Can Apple deliver a viable product that meets the many regulatory requirements of modern motor vehicles as quickly as this report suggests? That remains to be seen. But reports like this paint an increasingly convincing picture—Apple’s automotive plans are no longer just rumor and speculation. The Cupertino fruit stand is serious about breaking into the car market.?

Given that this is Apple we’re talking about and the long lead-time, details on the new project are understandably scarce. But here’s what we know so far:

  • It’s code named ‘Project Titan’
  • The prototype Apple is working on “resembles a minivan,” according to The Journal. But that could change
  • Development is primarily underway in California
  • Recent hires point to an electric car and autonomous driving tech
  • Apple and Tesla are also in a heated poaching battle for talent, according to Bloomberg, with Apple offering $US250,000 signing bonuses and huge salary increases to engineers who have worked at the electric-car company. Additionally, Apple is also hiring robotics engineers to work “in a unique development team.”
  • Apple is strengthening its existing mapping technology
  • Apple CEO Tim Cook has been taking meetings with auto makers like Fiat-Chrysler and BMW. German business magazine Manager Magazin reported in July that Cook visited BMW’s factory in Leipzig, Germany to see how its electric i3 vehicle was made.
  • Apple execs recently met with the California Department of Motor Vehicles to discuss the state’s regulations for autonomous vehicles, according to documents obtained by The Guardian.
  • Emails obtained by the Journal not only corroborate that report, but also reveal Apple’s interest in booking a time slot to use GoMentum Station, which is training space for next-generation autonomous vehicle sensors and driving systems.

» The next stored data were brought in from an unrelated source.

(* ===== verification/Recurrence.v ===== *)
(** * internal/report/persistence.go and incident.go

    How often a finding recurs over a window of scans, and which findings of one
    cluster are one incident. *)

From Stdlib Require Import ZArith Lia String Sorted.
From stdpp Require Import base gmap strings list sets.
From S2P Require Import Prelude Maps Float64 Ratio Text Data Rules.

Local Open Scope nat_scope.

(** ** persistence.go *)

Definition PersistenceChronic : string := "chronic".
Definition PersistenceIntermittent : string := "intermittent".
Definition PersistenceTransient : string := "transient".

Definition chronicFraction : float64 := f_const 7 10.
Definition transientFraction : float64 := f_const 3 10.

Record FindingPersistence := {
  fp_Fingerprint : string;
  fp_Cluster : string;
  fp_Scanner : string;
  fp_Rule : string;
  fp_Title : string;
  fp_Severity : string;
  fp_Present : nat;
  fp_Total : nat;
  fp_Fraction : float64;
  fp_Streak : nat;
  fp_Class : string;
  fp_Acked : bool
}.

Record agg := { ag_cluster : string; ag_scanner : string; ag_rule : string; ag_title : string;
                ag_severity : string; ag_present : nat }.

(** The findings of a scan that [inScan] lets through: the first of each
    fingerprint. *)
Fixpoint first_of_each (inScan : gset string) (scan : list Finding) : list Finding :=
  match scan with
  | [] => []
  | f :: scan' =>
      if bool_decide (FindingFingerprint f ∈ inScan) then first_of_each inScan scan'
      else f :: first_of_each ({[FindingFingerprint f]} ∪ inScan) scan'
  end.

Definition observe_finding (st : gmap string agg * list string) (f : Finding) : gmap string agg * list string :=
  let '(seen, order) := st in
  let fp := FindingFingerprint f in
  let fresh := {| ag_cluster := fi_Cluster f; ag_scanner := fi_Scanner f; ag_rule := fi_Rule f; ag_title := "";
                  ag_severity := ""; ag_present := 0 |} in
  let a := default fresh (seen !! fp) in
  (<[fp := {| ag_cluster := ag_cluster a; ag_scanner := ag_scanner a; ag_rule := ag_rule a; ag_title := fi_Title f;
              ag_severity := fi_Severity f; ag_present := S (ag_present a) |}]> seen,
   match seen !! fp with Some _ => order | None => order ++ [fp] end).

Definition observe_scan (st : gmap string agg * list string) (scan : list Finding) : gmap string agg * list string :=
  fold_left observe_finding (first_of_each ∅ scan) st.

Definition in_scan (fp : string) (scan : list Finding) : bool :=
  existsb (fun f => String.eqb (FindingFingerprint f) fp) scan.

(** The scans are read from the newest backwards until one lacks the finding. *)
Fixpoint streak_of (fp : string) (newest_first : list (list Finding)) : nat :=
  match newest_first with
  | [] => 0
  | scan :: older => if in_scan fp scan then S (streak_of fp older) else 0
  end.

Definition recentStreak (series : list (list Finding)) (fp : string) : nat := streak_of fp (rev series).

Definition persistenceClass (fraction : float64) : string :=
  if f_leb chronicFraction fraction then PersistenceChronic
  else if f_leb fraction transientFraction then PersistenceTransient
  else PersistenceIntermittent.

Definition persistence_less (a b : FindingPersistence) : bool :=
  if negb (f_eqb (fp_Fraction a) (fp_Fraction b)) then f_ltb (fp_Fraction b) (fp_Fraction a)
  else
    let si := SeverityRank (fp_Severity a) in
    let sj := SeverityRank (fp_Severity b) in
    if negb (si =? sj) then sj <? si
    else if negb (String.eqb (fp_Cluster a) (fp_Cluster b)) then str_ltb (fp_Cluster a) (fp_Cluster b)
    else str_ltb (fp_Title a) (fp_Title b).

Definition persistence_of (series : list (list Finding)) (acked : gset string) (fp : string) (a : agg) :
  FindingPersistence :=
  let frac := share_of (ag_present a) (length series) in {|
  fp_Fingerprint := fp; fp_Cluster := ag_cluster a; fp_Scanner := ag_scanner a; fp_Rule := ag_rule a;
  fp_Title := ag_title a; fp_Severity := ag_severity a; fp_Present := ag_present a; fp_Total := length series;
  fp_Fraction := frac; fp_Streak := recentStreak series fp; fp_Class := persistenceClass frac;
  fp_Acked := bool_decide (fp ∈ acked) |}.

Definition ComputePersistence (series : list (list Finding)) (acked : gset string) : list FindingPersistence :=
  match series with
  | [] => []
  | _ =>
      let '(seen, order) := fold_left observe_scan series (∅, []) in
      isort persistence_less (omap (fun fp => persistence_of series acked fp <$> seen !! fp) order)
  end.

(** ** incident.go *)

Definition incidentThemes : list (string * string) := [
  ("admission", "admission-control"); ("certs", "admission-control"); ("deprecated-apis", "admission-control");
  ("node-health", "node-pressure"); ("metrics", "node-pressure"); ("events", "node-pressure");
  ("workload-security", "security-posture"); ("rbac-audit", "security-posture"); ("security", "security-posture");
  ("network-policies", "security-posture"); ("image-audit", "security-posture")].

Definition incidentTitles : list (string * string) := [
  ("admission-control", "admission path degraded");
  ("node-pressure", "resource exhaustion");
  ("security-posture", "security posture gaps")].

Definition incidentSummaries : list (string * string) := [
  ("admission-control", "Certificate, webhook, and deprecated-API problems overlap on this cluster and point at a failing admission path. A broken admission webhook can cascade into rejected or unvalidated workloads.");
  ("node-pressure", "Node pressure, elevated utilization, and a warning-event spike overlap on this cluster and point at resource exhaustion. Pods risk eviction and OOM kills.");
  ("security-posture", "Workload-security, RBAC, network-policy, and image gaps overlap on this cluster and widen its attack surface at the same time.")].

(** The cluster and theme a finding is filed under. *)
Definition incident_key (f : Finding) : option (string * string) :=
  match assoc (fi_Scanner f) incidentThemes with
  | Some theme =>
      if String.eqb (fi_Cluster f) "" || String.eqb (fi_Cluster f) "fleet" then None
      else Some (fi_Cluster f, theme)
  | None => None
  end.

Definition maxSeverityOf (fs : list Finding) : string :=
  fold_left (fun best f => if SeverityRank best <? SeverityRank (fi_Severity f) then fi_Severity f else best)
    fs SeverityInfo.

Definition incident_cmp : Incident -> Incident -> comparison :=
  cmp_lex (cmp_rev (cmp_on (fun i => SeverityRank (in_Severity i)) Nat.compare))
    (cmp_lex (cmp_on in_Cluster String.compare) (cmp_on in_Theme String.compare)).

Definition incident_of (key : string * string) (fs : list Finding) : Incident := {|
  in_Cluster := fst key;
  in_Title := (fst key ++ ": " ++ default "" (assoc (snd key) incidentTitles) ++ " (" ++
               itoa (Z.of_nat (length fs)) ++ " signals)")%string;
  in_Theme := snd key;
  in_Severity := maxSeverityOf fs;
  in_Summary := default "" (assoc (snd key) incidentSummaries);
  in_Findings := sort_strings (map fi_Title fs) |}.

Definition incident_groups (findings : list Finding) : gmap (string * string) (list Finding) :=
  file_under (omap (fun f => (fun k => (k, f)) <$> incident_key f) findings).

Definition fuseIncidents (findings : list Finding) : list Incident :=
  isort (less_of incident_cmp)
    (omap (fun kf => if length (snd kf) <? 2 then None else Some (incident_of (fst kf) (snd kf)))
      (map_to_list (incident_groups findings))).

(** ** Facts: persistence *)

#[local] Arguments FindingFingerprint : simpl never.

Lemma first_of_each_spec scan inScan fp :
  length (List.filter (fun f => String.eqb (FindingFingerprint f) fp) (first_of_each inScan scan)) =
  if bool_decide (fp ∈ inScan) then 0 else if in_scan fp scan then 1 else 0.
Proof.
  revert inScan. induction scan as [|f scan IH]; intros inScan; simpl; [by destruct (bool_decide _)|].
  destruct (bool_decide_reflect (FindingFingerprint f ∈ inScan)) as [Hf|Hf]; simpl.
  - rewrite IH. destruct (String.eqb_spec (FindingFingerprint f) fp) as [E|]; [|done].
    by rewrite bool_decide_eq_true_2 by (by rewrite <- E).
  - destruct (String.eqb_spec (FindingFingerprint f) fp) as [<-|Hne]; simpl; rewrite IH.
    + rewrite bool_decide_eq_true_2 by set_solver. by rewrite bool_decide_eq_false_2.
    + by rewrite (bool_decide_ext (fp ∈ {[FindingFingerprint f]} ∪ inScan) (fp ∈ inScan)) by set_solver.
Qed.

With hundreds of billions of cash on hand, Apple could spend several tens of them, decide to move ahead, and then still decide the abort the project. A car remains a complex and secretive project. There still so many unanswered questions about Apple’s automotive foray. It isn’t clear whether Apple has a manufacturing partner to become the car equivalent of Hon Hai Precision Industry Co., the Taiwanese contract manufacturer that builds most iPhones and is known by the trade name Foxconn. Most major auto makers build and run their own factories, but that hasn’t been Apple’s strategy with iPhones or iPads. Contract manufacturing in the auto industry usually is limited to a few niche models.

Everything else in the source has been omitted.